Vivre entre la promesse et l’accomplissement
Qu’est-ce que tu attends de Dieu, là, tout de suite ? Une prière exaucée ? La sagesse pour une décision importante à prendre ? La force pour tenir encore un jour de plus ? Une direction claire ?
Cette semaine, je me retrouve en plein temps d’attente pour tout ça. Pas seulement pour moi, mais aussi pour ma famille. J’aimerais être patiente dans l’attente. J’aimerais avoir la foi. Mais quand je regarde le problème immense qui se dresse devant moi, je réalise à quel point je suis limitée… et à quel point la situation est impossible à gérer par mes propres forces. Alors, en ce moment même, je suis obligée d’attendre.
Et je ne suis pas seule. Je suis même en très bonne compagnie.
L’un des grands thèmes de la Bible, c’est justement cela : des hommes et des femmes qui ont appris à faire confiance à Dieu pendant l’attente. À Le voir ouvrir des portes. À Le voir accomplir l’impossible.
Tout ce dont Dieu a besoin de notre part, c’est d’un tout petit grain de foi, pour faire grandir un arbre immense de confiance dans nos vies. Nous avons besoin d’apprendre à Le voir tel qu’Il est et de Lui laisser faire le reste. La question, c’est : est-ce que nous allons Lui faire confiance ?
Si tu traverses une saison d’attente en ce moment, sache-le : tu n’es pas seule. Dieu est à l’œuvre tout autour de nous, en nous et à travers nous, pour nous conduire au moment qu’Il a fixé, pour nous guider de la meilleure manière possible afin d’accomplir Son plan en nous.
Aujourd’hui, prenons quelques instants pour regarder dans la Bible l’un des tout premiers grands hommes de foi : Abraham. Dieu lui a fait une promesse incroyable, une promesse qui exigeait d’attendre — longtemps. Mais quand Dieu a finalement agi, l’attente en valait vraiment la peine.
Et il en sera de même pour nous, à mesure que nous apprenons à faire confiance à Dieu, pas à pas, à chaque étape du chemin.
Patience…les bonnes choses arrivent
As-tu déjà entendu cette expression : « Les bonnes choses arrivent à ceux qui savent attendre » ?
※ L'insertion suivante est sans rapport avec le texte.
Lemma word_esc cs s : (∀ c, c ∈ cs → c ∈ Codes) → Forall word_byte s → esc cs s = s.
Proof.
  intros Hcs. induction 1 as [|c s (Hc & _) _ IH]; [done|].
  rewrite esc_cons, bool_decide_false by auto. simpl. by rewrite IH.
Qed.

Lemma ident_key_ok k : ident k = true → key_ok k = true.
Proof.
  intros Hk. pose proof (ident_word k Hk) as [_ Hw]. unfold key_ok, ident in *.
  apply andb_prop in Hk as [-> _]. simpl. apply bool_decide_eq_true. intros Hb.
  rewrite Forall_forall in Hw. by destruct (Hw _ Hb) as (_ & ? & _).
Qed.

(** ** The fields of a line *)

(** From one state of the scanner to another, whatever fuel covers the buffer. *)
Definition scans (st : fieldstate) (buf : bytes) (st' : fieldstate) (rest : bytes) : Prop :=
  ∀ fuel, (length buf ≤ fuel)%nat → ∃ fuel', (length rest ≤ fuel')%nat ∧
    scanFields_loop fuel st buf = scanFields_loop fuel' st' rest.

Lemma scans_refl st buf : scans st buf st buf.
Proof. intros fuel Hf. eauto. Qed.

Lemma scans_trans st1 b1 st2 b2 st3 b3 : scans st1 b1 st2 b2 → scans st2 b2 st3 b3 → scans st1 b1 st3 b3.
Proof.
  intros H1 H2 fuel Hf. destruct (H1 fuel Hf) as (f1 & Hf1 & ->). apply (H2 f1 Hf1).
Qed.

(** An ordinary byte. *)
Lemma scans_byte st c r :
  c ≠ dquote → c ≠ bslash → (f_quoted st = false → c ≠ "="%char ∧ c ≠ " "%char) →
  scans st (c :: r) (advance st c) r.
Proof.
  intros Hq Hb Hc fuel Hf. destruct fuel as [|fuel]; simpl in Hf; [lia|].
  exists fuel. split; [lia|]. simpl.
  assert (match r with [] => false | d :: _ => bool_decide (c = bslash) &&
    (f_quoted st && (bool_decide (d = dquote) || bool_decide (d = bslash)) ||
     negb (f_quoted st) && bool_decide (d ∈ Codes)) end = false) as ->.
  { destruct r; [done|]. by rewrite (bool_decide_false (c = bslash)). }
  rewrite (bool_decide_false (c = dquote)) by done.
  destruct (f_quoted st) eqn:E; [by rewrite !andb_false_r|].
  destruct (Hc eq_refl). by rewrite (bool_decide_false (c = "="%char)), (bool_decide_false (c = " "%char)).
Qed.

Lemma scans_quote st r :
  scans st (dquote :: r) (mkFs (dquote :: f_prev st) (negb (f_quoted st)) (f_equals st) (f_commas st)) r.
Proof.
  intros fuel Hf. destruct fuel as [|fuel]; simpl in Hf; [lia|]. exists fuel. split; [lia|].
  simpl. by destruct r.
Qed.

(** An escaped byte of a quoted value. *)
Lemma scans_escaped st d r :
  f_quoted st = true → d = dquote ∨ d = bslash →
  scans st (bslash :: d :: r) (mkFs (d :: bslash :: f_prev st) true (f_equals st) (f_commas st)) r.
Proof.
  intros Hq Hd fuel Hf. destruct fuel as [|fuel]; simpl in Hf; [lia|]. exists fuel. split; [lia|].
  cbn [scanFields_loop]. rewrite Hq.
  destruct Hd as [-> | ->]; byte_test; done.
Qed.

Lemma scans_ident k prev e cm r :
  Forall word_byte k → scans (mkFs prev false e cm) (k ++ r) (mkFs (rev k ++ prev) false e cm) r.
Proof.
  intros Hk. revert prev. induction Hk as [|c k Hc Hk IH]; intros prev; [apply scans_refl|].
  destruct Hc as (Hcd & Hb & _). simpl.
  assert (c ≠ ","%char ∧ c ≠ dquote ∧ c ≠ " "%char ∧ c ≠ "="%char) as (H1 & H2 & H3 & H4).
  { unfold Codes in Hcd. set_solver. }
  eapply scans_trans; [apply scans_byte; auto|].
  unfold advance. simpl. rewrite (bool_decide_false (c = ","%char)) by done. simpl.
  rewrite Z.add_0_r, <- app_assoc. apply IH.
Qed.

(** The content of a quoted value and its closing quote. *)
Lemma scans_string s prev e cm r :
  ∃ prev', scans (mkFs prev true e cm) (escapeStringField s ++ dquote :: r) (mkFs prev' false e cm) r.
Proof.
  revert prev. induction s as [|c s IH]; intros prev; simpl.
  - eexists. apply (scans_quote (mkFs prev true e cm)).
  - destruct (decide (c = bslash)) as [->|Hb]; [byte_test; simpl|].
    { destruct (IH (bslash :: bslash :: prev)) as [p Hp]. exists p.
      eapply scans_trans; [by apply scans_escaped; auto|exact Hp]. }
    rewrite (bool_decide_false (c = bslash)) by done.
    destruct (decide (c = dquote)) as [->|Hq]; [byte_test; simpl|].
    { destruct (IH (dquote :: bslash :: prev)) as [p Hp]. exists p.
      eapply scans_trans; [by apply scans_escaped; auto|exact Hp]. }
    rewrite (bool_decide_false (c = dquote)) by done. simpl.
    destruct (IH (c :: prev)) as [p Hp]. exists p.
    eapply scans_trans; [by apply scans_byte|].
    unfold advance. simpl. by rewrite andb_false_r, Z.add_0_r.
Qed.

(** *** Numbers and booleans *)

Definition sep_head (r : bytes) : Prop := match r with c :: _ => at_sep c = true | [] => False end.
Ça sonne un peu… karma, non? Comme si le simple fait d’attendre produisait automatiquement quelque chose de bon dans nos vies. Comme si, en envoyant de «bonnes ondes dans l’univers» et en attendant suffisamment longtemps, le bien allait forcément nous revenir.
Honnêtement, ça me fait un peu penser à une vision très évolutionniste des choses : l’idée que si on laisse assez de temps à un grand vide aléatoire, il finira bien par exploser et produire toute la diversité, la complexité et l’ordre incroyables que nous observons dans l’univers.
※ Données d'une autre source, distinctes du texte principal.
(** ** Jobs per tick *)

Definition send_inv (p : ScriptParams) (h : list label) (s : sys) : Prop :=
  let K := MaxRequestsPerSecond p / 10 - 1 in
  match pc s with
  | Sending i => 1 ≤ i ≤ K + 1 ∧ countb is_send h ≤ (countb is_tick h - 1) * K + (i - 1)
  | _ => countb is_send h ≤ countb is_tick h * K
  end.

Lemma send_inv_step p h s l t :
  accepted p → sys_inv p s → rate_inv p s → send_inv p h s → sys_rel p s l t →
  send_inv p (h ++ [l]) t.
Proof.
  intros Hp HI HR HS Hs. pose proof (iterations_bound p s Hp HR) as Hits.
  assert (1 ≤ MaxRequestsPerSecond p / 10) as HK.
  { destruct (accepted_bounds p Hp) as (_ & ? & ? & _). apply div_ge; lia. }
  assert (pc t = pc s → is_send l = false → is_tick l = false → send_inv p (h ++ [l]) t) as Hsame.
  { unfold send_inv. intros -> El Et. rewrite !countb_snoc, El, Et. by rewrite !Z.add_0_r. }
  apply sys_rel_cases in Hs as [H|[H|[(i & H)|H]]].
  - unfold step_env in H. destruct l; guards; try done; by apply Hsame.
  - unfold step_flush in H. destruct l; guards; try done; by apply Hsame.
  - unfold step_worker in H. apply bind_Some in H as (w & Hw & H).
    apply bind_Some in H as ([[w' dj] dw] & Hs & [= <-]).
    destruct l; try (by apply Hsame); by destruct w as [[]].
  - clear Hsame. unfold send_inv in *. rewrite !countb_snoc.
    pose proof (inv_closed _ _ HI) as Hc.
    unfold step_dispatcher, stop, close_worker in H.
    destruct l, (pc s) as [|i|k| | |] eqn:Epc; try done; simpl in Hc; rewrite ?Hc in H;
      simpl in H; guards; simpl; rewrite ?Epc; try lia.
    + destruct (growthActive s); [destruct (grow p _)|]; simpl; rewrite Epc; lia.
    + destruct (workers s !! k) as [w|]; injection H as <-; simpl; [|lia].
      destruct (w_Done w); simpl; lia.
Qed.

(** ** Nothing runs once [runScript] has returned *)

Lemma returned_step p s l t :
  sys_inv p s → pc s = Returned → sys_rel p s l t →
  pc t = Returned ∧ is_begin l = false ∧ is_send l = false ∧
  (∀ i, l ≠ WFinish i ∧ l ≠ WFail i).
Proof.
  intros HI Hpc Hs. pose proof (inv_done _ _ HI) as Hd. rewrite Hpc in Hd.
  apply sys_rel_cases in Hs as [H|[H|[(i & H)|H]]].
  - unfold step_env in H. destruct l; guards; simpl; try done; by rewrite Hpc in *.
  - unfold step_flush in H. destruct l; guards; try done; simpl; split_and!; done.
  - unfold step_worker in H. apply bind_Some in H as (w & Hw & H).
    apply bind_Some in H as ([[w' dj] dw] & Hs & [= <-]). simpl.
    destruct (Hd _ _ Hw) as [Hdone Hrun]. unfold worker_step in Hs. rewrite Hdone in Hs.
    destruct l, (w_pc w); try done; simpl; split_and!; done.
  - unfold step_dispatcher in H. rewrite Hpc in H. by destruct l.
Qed.

(** ** [runScript] returns *)

Definition w_weight (w : worker) : Z :=
  match w_pc w with WNew => 5 | WIdle => 4 | WTook => 7 | WRun => 5 | WExit => 0 end.
Definition f_weight (f : fpc) : Z :=
  match f with FNew => 2 | FSending => 1 | FDone => 0 end.
Definition d_weight (s : sys) : Z :=
  let n := Z.of_nat (length (workers s)) in
  match pc s with
  | Selecting => n + 3
  | Sending i => n + 6 + 5 * Z.max 0 (iterations s - i)
  | Closing k => Z.max 0 (n - Z.of_nat k) + 2
  | Waiting => 1
  | Returned | Crashed => 0
  end.

Definition measure (p : ScriptParams) (s : sys) : Z :=
  d_weight s + (if tickC s then 5 * (MaxRequestsPerSecond p / 10) + 5 else 0) +
  (if growthC s then 1 else 0) + 4 * jobs s + sumZ w_weight (workers s) +
  sumZ f_weight (flushes s).

Lemma w_weight_nonneg w : 0 ≤ w_weight w.
Proof. unfold w_weight. destruct (w_pc w); lia. Qed.
Lemma f_weight_nonneg f : 0 ≤ f_weight f.
Proof. destruct f; simpl; lia. Qed.
#[local] Hint Resolve w_weight_nonneg f_weight_nonneg : core.

Lemma d_weight_nonneg s : 0 ≤ d_weight s.
Proof. unfold d_weight. destruct (pc s); lia. Qed.

Lemma measure_nonneg p s : accepted p → sys_inv p s → 0 ≤ measure p s.
Proof.
  intros Hp HI. unfold measure. pose proof (d_weight_nonneg s). pose proof (inv_jobs _ _ HI).
  pose proof (sumZ_nonneg w_weight (workers s) ltac:(done)).
  pose proof (sumZ_nonneg f_weight (flushes s) ltac:(done)).
  assert (0 ≤ MaxRequestsPerSecond p / 10).
  { destruct (accepted_bounds p Hp) as (_ & ? & ? & _). apply Z.div_pos; lia. }
  destruct (tickC s), (growthC s); lia.
Qed.

Lemma worker_step_weight l j c w w' dj dw :
  worker_step l j c w = Some (w', dj, dw) → 4 * dj + w_weight w' < w_weight w.
Proof.
  destruct w as [c0 n t d]. unfold worker_step, guard_then, set_wpc, w_weight.
  destruct l, c0; simpl; intros; try done; try case_test; simplify_eq/=; lia.
Qed.

Lemma measure_decreases p s l t :
  accepted p → sys_inv p s → rate_inv p s → is_env l = false → sys_rel p s l t →
  measure p t < measure p s.
Proof.
  intros Hp HI HR Hl Hs. pose proof (iterations_bound p s Hp HR) as Hits.
  assert (1 ≤ MaxRequestsPerSecond p / 10) as HK.
  { destruct (accepted_bounds p Hp) as (_ & ? & ? & _). apply div_ge; lia. }
  apply sys_rel_cases in Hs as [H|[H|[(i & H)|H]]].
  - unfold step_env in H. by destruct l.
  - unfold step_flush in H. destruct l; guards; try done;
      match goal with H : bool_decide _ = true |- _ => apply bool_decide_eq_true in H end.
    all: unfold measure, d_weight; simpl; erewrite sumZ_insert by eassumption; simpl; lia.
  - unfold step_worker in H. apply bind_Some in H as (w & Hw & H).
    apply bind_Some in H as ([[w' dj] dw] & Hs & [= <-]).
    apply worker_step_weight in Hs. unfold measure, d_weight. simpl. rewrite length_insert.
    erewrite sumZ_insert by eassumption. lia.
  - pose proof (inv_closed _ _ HI) as Hc. unfold measure, d_weight.
    unfold step_dispatcher, stop, close_worker in H.
    destruct l, (pc s) as [|i|k| | |] eqn:Epc; try done; simpl in Hc; rewrite ?Hc in H;
      simpl in H; guards; simpl; try lia.
    + rewrite H. lia.
    + destruct (growthActive s); [destruct (grow p _)|]; simpl; rewrite Epc, H; lia.
    + destruct (_ <? _); simpl; rewrite ?sumZ_app; simpl; lia.
    + destruct (workers s !! k) as [w|] eqn:Ek; injection H as <-; simpl; [|lia].
      pose proof (lookup_lt_Some _ _ _ Ek).
      destruct (w_Done w); simpl; [lia|]. rewrite length_insert.
      erewrite sumZ_insert by eassumption. unfold w_weight at 2 3. simpl. lia.
Qed.

Lemma sumZ_pos_lookup {A} (f : A → Z) l :
  (∀ x, 0 ≤ f x) → 0 < sumZ f l → ∃ i x, l !! i = Some x ∧ 0 < f x.
Proof.
  intros Hf. induction l as [|x l IH]; simpl; intros H; [lia|].
  destruct (Z.lt_ge_cases 0 (f x)); [by exists 0%nat, x|].
  destruct IH as (i & y & ? & ?); [specialize (Hf x); lia|]. by exists (S i), y.
Qed.

Lemma ended_step p s l t :
  sys_rel p s l t → haltClosed s = true ∨ doneClosed s = true →
  haltClosed t = true ∨ doneClosed t = true.
Proof.
  intros Hs He.
  assert ((haltClosed s = true → haltClosed t = true) ∧
          (doneClosed s = true → doneClosed t = true)) as [? ?]; [|tauto]. clear He.
  apply sys_rel_cases in Hs as [H|[H|[(i & H)|H]]].
  - unfold step_env in H. destruct l; guards; try done; by rewrite ?H.
  - unfold step_flush in H. destruct l; guards; done.
  - unfold step_worker in H. apply bind_Some in H as (w & Hw & H).
    by apply bind_Some in H as ([[w' dj] dw] & Hs & [= <-]).
  - unfold step_dispatcher, stop, close_worker in H.
    destruct l, (pc s) as [|i|k| | |] eqn:Epc; try done; simpl in *; guards; try done.
    1,2: by destruct (jobsClosed s).
    + destruct (growthActive s); [|done]. by destruct (grow p _).
    + by destruct (jobsClosed s); guards.
    + by destruct (_ <? _).
    + destruct (workers s !! k) as [w|]; injection H as <-; [|done].
      by destruct (w_Done w).
Qed.

Lemma stopping_progress p s :
  sys_inv p s → haltClosed s = true ∨ doneClosed s = true →
  pc s = Returned ∨ ∃ l t, is_env l = false ∧ sys_rel p s l t.
Proof.
  intros HI Hend. pose proof (inv_done _ _ HI) as Hd. unfold sys_rel.
  destruct (pc s) as [|i|k| | |] eqn:Epc; [right..|by left|done].
  - destruct Hend as [E|E]; [exists DHalt|exists DDone]; eexists; (split; [done|]);
      simpl; by rewrite Epc, E.
  - destruct (i <? iterations s) eqn:Ei.
    + destruct Hend as [E|E]; [exists DSendHalt|exists DSendDone]; eexists; (split; [done|]);
        simpl; by rewrite Epc, E, Ei.
    + exists DSendEnd. eexists. split; [done|]. simpl. rewrite Epc.
      assert ((iterations s <=? i) = true) as -> by lia. done.
  - exists DClose. simpl. rewrite Epc. unfold close_worker.
    destruct (workers s !! k); eexists; (split; [done|reflexivity]).
  - destruct (Z.eq_dec (wg s) 0) as [Hz|Hz].
    { exists DWaitGroup. eexists. split; [done|]. simpl. by rewrite Epc, Hz. }
    pose proof (inv_wg _ _ HI) as Hwg.
    pose proof (sumZ_nonneg active_w (workers s) ltac:(done)).
    pose proof (sumZ_nonneg active_f (flushes s) ltac:(done)).
    destruct (Z.lt_ge_cases 0 (sumZ active_w (workers s))) as [Hw|Hw].
    + apply sumZ_pos_lookup in Hw as (i & w & Hi & Hw); [|done].
      specialize (Hd _ _ Hi). unfold active_w in Hw.
      destruct (w_pc w) eqn:Ew; try lia;
        [exists (WSeeDone i)|exists (WSkip i)|exists (WFinish i)];
        eexists; (split; [done|]); simpl; unfold step_worker; rewrite Hi; simpl;
        unfold worker_step; rewrite Ew, ?Hd; reflexivity.
    + destruct (sumZ_pos_lookup active_f (flushes s)) as (j & f & Hj & Hf); [done|lia|].
      destruct f; simpl in Hf; try lia. exists (FEnd j). eexists. split; [done|].
      simpl. rewrite bool_decide_eq_true_2 by done. reflexivity.
Qed.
Personnellement, ça me paraît être un non-sens. Un raisonnement de personnes qui refusent d’accepter que notre univers extraordinaire a un Créateur extraordinaire. Pourquoi est-ce que j’enverrais mes espoirs et mes rêves à un univers formé par hasard, presque par accident, en espérant que quelque chose de bon en ressorte pour moi ?
Et pourtant… nous voilà là. Je continue de penser qu’il faut bien plus de foi pour être athée que pour être chrétienne. Mais je m’égare un peu.
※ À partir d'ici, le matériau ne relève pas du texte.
Lemma after_S n p bps : after (S n) p bps = after n (fst (fst (Persist p bps))) (snd (fst (Persist p bps))).
Proof. simpl. by destruct (Persist p bps) as [[p' b'] e]. Qed.

(** The loop from attempt [t] on, with [k] more attempts to go: it ends with the first
    attempt that is no error, or with the last. *)
Lemma sendBatchPoints_loop_spec k t p bps :
  t + Z.of_nat k = 12 → 0 ≤ t → (0 < k)%nat →
  ∃ n, (n < k)%nat ∧ (∀ i, (i < n)%nat → is_err (attempt i p bps) = true) ∧
    (is_err (attempt n p bps) = false ∨ n = (k - 1)%nat) ∧
    sendBatchPoints_loop k t p bps = Some (after (S n) p bps, attempt n p bps).
Proof.
  revert t p bps. induction k as [|k IH]; intros t p bps Ht H0 Hk; [lia|].
  cbn [sendBatchPoints_loop]. destruct (Persist p bps) as [[p' b'] err] eqn:E.
  assert (attempt 0 p bps = err) as He by (unfold attempt; simpl; by rewrite E).
  assert (∀ i, attempt (S i) p bps = attempt i p' b') as HS by (intros i; by rewrite attempt_S, E).
  assert (∀ i, after (S i) p bps = after i p' b') as HA by (intros i; by rewrite after_S, E).
  destruct (is_err err) eqn:Her.
  - destruct err as [|e|]; try done.
    destruct (Z.ltb_spec maxRetries t) as [Hmax|Hmax]; unfold maxRetries in Hmax.
    { assert (k = 0)%nat as -> by lia. exists 0%nat. rewrite HA, He.
      split_and!; [lia|lia|by right|done]. }
    rewrite int64_id by (unfold is_int64, min_int64, max_int64; lia).
    destruct (IH (t + 1) p' b' ltac:(lia) ltac:(lia) ltac:(lia)) as (n & Hn & Hall & Hend & ->).
    exists (S n). rewrite HA, HS. split_and!; [lia| |destruct Hend; [by left|right; lia]|done].
    intros [|i] Hi; [by rewrite He|]. rewrite HS. apply Hall. lia.
  - exists 0%nat. rewrite HA, He. split_and!; [lia|lia|by left|by destruct err].
Qed.
End attempts.
Fixpoint AddConfig {W N R} (entries : list (string * config_value)) (p : LuaProgram W N R)
    : option error * LuaProgram W N R :=
  match entries with
  | [] => (None, p)
  | (key, COther s) :: _ => (Some (invalid_type key (COther s)), p)
  | (key, CNil) :: entries => AddConfig entries (set_globals (table_put key LNil (globals p)) p)
  | (key, v) :: entries => AddConfig entries (set_globals (table_put key (LString (config_text v)) (globals p)) p)
  end.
La vérité, c’est que si j’ai des espoirs et des rêves, c’est parce qu’il existe un Dieu qui m’a créée avec la capacité d’espérer et de rêver. Je n’envoie pas mes rêves sur le dos de graines de pissenlit, les laissant s’envoler dans un cosmos aléatoire, en espérant qu’ils se réalisent, d’une manière ou d’une autre, concrètement, pour mon bien. Non. Ma foi a besoin de quelque chose de plus solide que ça.
C’est peut-être joli quand on est enfant. Mais en tant qu’adulte, j’ai de vrais besoins, face à de vrais problèmes, avec de vraies conséquences — pour moi et pour ceux qui dépendent de moi. J’ai besoin que mes besoins soient entendus et qu’ils reçoivent une réponse, par un Dieu personnel, qui se soucie de moi et qui est assez puissant pour agir.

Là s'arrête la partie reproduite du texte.